EXERCISE DIRECTIONS: Retype all of the data. Every line must match exactly.

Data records
______________________________

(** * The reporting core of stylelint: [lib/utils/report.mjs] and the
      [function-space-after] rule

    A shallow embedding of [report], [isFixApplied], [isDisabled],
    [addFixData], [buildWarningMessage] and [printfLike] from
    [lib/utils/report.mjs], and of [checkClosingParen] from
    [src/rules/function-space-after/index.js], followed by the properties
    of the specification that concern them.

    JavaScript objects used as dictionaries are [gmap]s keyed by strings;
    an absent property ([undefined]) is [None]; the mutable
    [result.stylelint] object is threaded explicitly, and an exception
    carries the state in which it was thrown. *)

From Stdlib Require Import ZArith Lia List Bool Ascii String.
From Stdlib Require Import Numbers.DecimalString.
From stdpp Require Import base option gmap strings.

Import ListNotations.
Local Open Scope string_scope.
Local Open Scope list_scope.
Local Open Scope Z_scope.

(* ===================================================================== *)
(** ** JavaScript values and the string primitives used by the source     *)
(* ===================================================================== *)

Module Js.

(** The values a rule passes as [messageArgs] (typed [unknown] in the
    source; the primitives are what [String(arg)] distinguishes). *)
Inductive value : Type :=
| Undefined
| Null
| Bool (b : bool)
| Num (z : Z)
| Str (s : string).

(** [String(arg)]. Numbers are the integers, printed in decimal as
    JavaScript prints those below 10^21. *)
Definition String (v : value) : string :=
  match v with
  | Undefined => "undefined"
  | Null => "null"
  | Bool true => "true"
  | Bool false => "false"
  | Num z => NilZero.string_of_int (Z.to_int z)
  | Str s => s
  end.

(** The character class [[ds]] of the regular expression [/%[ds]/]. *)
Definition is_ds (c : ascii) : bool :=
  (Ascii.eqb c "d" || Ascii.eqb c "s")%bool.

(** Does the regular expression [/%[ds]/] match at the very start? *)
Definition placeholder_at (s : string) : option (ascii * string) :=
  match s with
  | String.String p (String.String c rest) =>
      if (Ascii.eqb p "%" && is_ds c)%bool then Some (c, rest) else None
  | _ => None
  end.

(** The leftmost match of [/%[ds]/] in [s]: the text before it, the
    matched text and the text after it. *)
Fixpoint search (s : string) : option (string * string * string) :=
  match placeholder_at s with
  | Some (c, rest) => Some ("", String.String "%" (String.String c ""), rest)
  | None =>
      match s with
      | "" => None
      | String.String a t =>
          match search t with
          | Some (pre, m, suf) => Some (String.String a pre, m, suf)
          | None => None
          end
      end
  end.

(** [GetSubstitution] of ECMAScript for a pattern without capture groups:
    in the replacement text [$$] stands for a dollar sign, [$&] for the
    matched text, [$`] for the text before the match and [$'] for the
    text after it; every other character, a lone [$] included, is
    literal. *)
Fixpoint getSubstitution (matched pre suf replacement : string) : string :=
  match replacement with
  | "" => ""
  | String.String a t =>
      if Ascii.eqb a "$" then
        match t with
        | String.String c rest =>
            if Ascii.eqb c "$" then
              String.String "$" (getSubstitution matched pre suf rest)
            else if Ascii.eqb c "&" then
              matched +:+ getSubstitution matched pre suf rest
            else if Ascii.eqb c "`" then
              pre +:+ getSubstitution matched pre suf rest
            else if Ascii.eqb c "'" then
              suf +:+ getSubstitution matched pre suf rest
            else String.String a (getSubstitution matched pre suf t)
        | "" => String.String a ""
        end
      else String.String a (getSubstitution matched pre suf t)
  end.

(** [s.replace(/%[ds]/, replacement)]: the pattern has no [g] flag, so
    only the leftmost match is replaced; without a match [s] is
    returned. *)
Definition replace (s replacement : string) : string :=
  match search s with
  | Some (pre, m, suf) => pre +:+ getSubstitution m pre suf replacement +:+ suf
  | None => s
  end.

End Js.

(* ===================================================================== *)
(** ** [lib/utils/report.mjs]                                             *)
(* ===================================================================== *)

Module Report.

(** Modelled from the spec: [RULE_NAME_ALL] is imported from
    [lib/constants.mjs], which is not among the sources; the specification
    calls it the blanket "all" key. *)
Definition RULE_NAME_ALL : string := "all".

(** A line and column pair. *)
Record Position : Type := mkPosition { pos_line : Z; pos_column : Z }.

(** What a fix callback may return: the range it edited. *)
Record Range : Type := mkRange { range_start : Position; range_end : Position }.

______________________________

YOUR RESPONSE:
(** * The reporting core of stylelint: [lib/utils/report.mjs] and the
      [function-space-after] rule

    A shallow embedding of [report], [isFixApplied], [isDisabled],
    [addFixData], [buildWarningMessage] and [printfLike] from
    [lib/utils/report.mjs], and of [checkClosingParen] from
    [src/rules/function-space-after/index.js], followed by the properties
    of the specification that concern them.

    JavaScript objects used as dictionaries are [gmap]s keyed by strings;
    an absent property ([undefined]) is [None]; the mutable
    [result.stylelint] object is threaded explicitly, and an exception
    carries the state in which it was thrown. *)

From Stdlib Require Import ZArith Lia List Bool Ascii String.
From Stdlib Require Import Numbers.DecimalString.
From stdpp Require Import base option gmap strings.

Import ListNotations.
Local Open Scope string_scope.
Local Open Scope list_scope.
Local Open Scope Z_scope.

(* ===================================================================== *)
(** ** JavaScript values and the string primitives used by the source     *)
(* ===================================================================== *)

Module Js.

(** The values a rule passes as [messageArgs] (typed [unknown] in the
    source; the primitives are what [String(arg)] distinguishes). *)
Inductive value : Type :=
| Undefined
| Null
| Bool (b : bool)
| Num (z : Z)
| Str (s : string).

(** [String(arg)]. Numbers are the integers, printed in decimal as
    JavaScript prints those below 10^21. *)
Definition String (v : value) : string :=
  match v with
  | Undefined => "undefined"
  | Null => "null"
  | Bool true => "true"
  | Bool false => "false"
  | Num z => NilZero.string_of_int (Z.to_int z)
  | Str s => s
  end.

(** The character class [[ds]] of the regular expression [/%[ds]/]. *)
Definition is_ds (c : ascii) : bool :=
  (Ascii.eqb c "d" || Ascii.eqb c "s")%bool.

(** Does the regular expression [/%[ds]/] match at the very start? *)
Definition placeholder_at (s : string) : option (ascii * string) :=
  match s with
  | String.String p (String.String c rest) =>
      if (Ascii.eqb p "%" && is_ds c)%bool then Some (c, rest) else None
  | _ => None
  end.

(** The leftmost match of [/%[ds]/] in [s]: the text before it, the
    matched text and the text after it. *)
Fixpoint search (s : string) : option (string * string * string) :=
  match placeholder_at s with
  | Some (c, rest) => Some ("", String.String "%" (String.String c ""), rest)
  | None =>
      match s with
      | "" => None
      | String.String a t =>
          match search t with
          | Some (pre, m, suf) => Some (String.String a pre, m, suf)
          | None => None
          end
      end
  end.

(** [GetSubstitution] of ECMAScript for a pattern without capture groups:
    in the replacement text [$$] stands for a dollar sign, [$&] for the
    matched text, [$`] for the text before the match and [$'] for the
    text after it; every other character, a lone [$] included, is
    literal. *)
Fixpoint getSubstitution (matched pre suf replacement : string) : string :=
  match replacement with
  | "" => ""
  | String.String a t =>
      if Ascii.eqb a "$" then
        match t with
        | String.String c rest =>
            if Ascii.eqb c "$" then
              String.String "$" (getSubstitution matched pre suf rest)
            else if Ascii.eqb c "&" then
              matched +:+ getSubstitution matched pre suf rest
            else if Ascii.eqb c "`" then
              pre +:+ getSubstitution matched pre suf rest
            else if Ascii.eqb c "'" then
              suf +:+ getSubstitution matched pre suf rest
            else String.String a (getSubstitution matched pre suf t)
        | "" => String.String a ""
        end
      else String.String a (getSubstitution matched pre suf t)
  end.

(** [s.replace(/%[ds]/, replacement)]: the pattern has no [g] flag, so
    only the leftmost match is replaced; without a match [s] is
    returned. *)
Definition replace (s replacement : string) : string :=
  match search s with
  | Some (pre, m, suf) => pre +:+ getSubstitution m pre suf replacement +:+ suf
  | None => s
  end.

End Js.

(* ===================================================================== *)
(** ** [lib/utils/report.mjs]                                             *)
(* ===================================================================== *)

Module Report.

(** Modelled from the spec: [RULE_NAME_ALL] is imported from
    [lib/constants.mjs], which is not among the sources; the specification
    calls it the blanket "all" key. *)
Definition RULE_NAME_ALL : string := "all".

(** A line and column pair. *)
Record Position : Type := mkPosition { pos_line : Z; pos_column : Z }.

(** What a fix callback may return: the range it edited. *)
Record Range : Type := mkRange { range_start : Position; range_end : Position }.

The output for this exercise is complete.